[A]大きな違いとして、電解液の補充を不要としたことが挙げられます。
- 電解液の水分蒸発が少ない構造になっていることが大きな違い。
- メンテナンスフリーバッテリーの多くは点検用のインジケーターを備える。
- インジケーターに充電不足や電解液不足が現れるので、定期的な点検は必要。
通常のバッテリーは電解液の量や比重の点検が必須
メンテナンスフリーバッテリーは、通常のバッテリーと比べて、メンテナンスの頻度が少なくなるように設計されたバッテリーです。容器内部の電槽に満たされている電解液(希硫酸)に含まれる水分の蒸発が少ないことが特徴です。
通常のバッテリーは12V仕様の場合、容器内部が6つの電槽に分かれ、それぞれにプラス極板、マイナス極板、両極板の接触を防ぐセパレー夕―があり、電解液で満たされています。このうち電解液に含まれる水分が蒸発して液量が減ると、バッテリーの機能が低下します。
電解液の点検は、ケース側面に記されたUPPER(上)とLOWER(下)のレベルの間に収まっていればOKで、6つある電槽すべてをチェックする必要があります。減っていた場合は、カー用品店などで売っている補充液、もしくは精製水を、バッテリー上部の液口栓を外して足します。

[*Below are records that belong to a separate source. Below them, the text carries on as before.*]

Lemma boxes_follow_last_image_witness :
  bboxes padded_photo.1 !! "gt_bboxes"%string = Some [[1; 2; 3; 3]] ∧
  pad_shape padded_photo.1 = Some (8, 8, 3).
Proof.
  destruct (boxes_follow_last_image clamp pad_to_4 photo padded_photo.1 padded_photo.2
              [] "img"%string "gt_bboxes"%string photo_padded eq_refl
              (NoDup_singleton _) photo_boxes_listed)
    as (b & Hb & _ & Hfresh & _).
  destruct (Hfresh ltac:(apply not_elem_of_nil))
    as (a & h & w & c & ph & pw & Ha & Es & Hps & Hout).
  vm_compute in Hb, Ha. injection Hb as <-. injection Ha as <-.
  injection Es as <- <- <-.
  assert (ph = 8 ∧ pw = 8) as [-> ->].
  { vm_compute in Hps. by injection Hps as <- <-. }
  split; [exact Hout | exact Hps].
Defined.


Lemma mosaic_of_padded_tiles_witness :
  ∃ ch cw c, img_shape (four_photos padded_photo.1) = Some (ch, cw, c) ∧
             (4 | ch) ∧ (4 | cw).
Proof.
  exact (mosaic_of_padded_tiles clamp pad_to_4 4 (SInt 114) raw_sample
           photo photo photo photo
           padded_photo.1 padded_photo.1 padded_photo.1 padded_photo.1
           padded_photo.2 padded_photo.2 padded_photo.2 padded_photo.2
           (four_photos padded_photo.1) eq_refl eq_refl ltac:(lia)
           photo_padded photo_padded photo_padded photo_padded
           padded_photos_composed).
Defined.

また通常のバッテリーは、電解液用の比重計を使って、比重(硫酸濃度)の点検も必要となります。こちらは常温で比重計の目盛りが1.26~1.28となるのが最適な状態で、1.25未満の場合は充電が必要です。
メンテナンスフリーバッテリーもチェックは欠かせない
メンテナンスフリーバッテリーには、完全密閉型(シールドバッテリーまたはドライバッテリー)と、半密閉型(セミシールドバッテリー)があります。
完全密閉型は極板やセパレーターに電解液をしみこませたり、電解液をゲル化したりしているため、完全に密閉されていて、液口栓やバッテリー内のガスを排気する排気口もありません。横向きに置いても液漏れを起こさないことも特徴です。半密閉型には排気口があり、充電時に発生するガスは排出しますが、水蒸気はバッテリー内で結露させ、電解液に戻す構造になっています。液口栓も存在しますが、シートなどで蓋がされており、シートを外さない限り密閉状態で、補水の必要はありません。
メンテナンスフリーバッテリーの場合、バッテリー液の補充や比重のチェックはできません。ただし、多くは点検用のインジケーターを備えており、そこに充電不足や電解液不足が表示されます。ゆえにメンテナンスフリーといえども、定期的な点検は必要となります。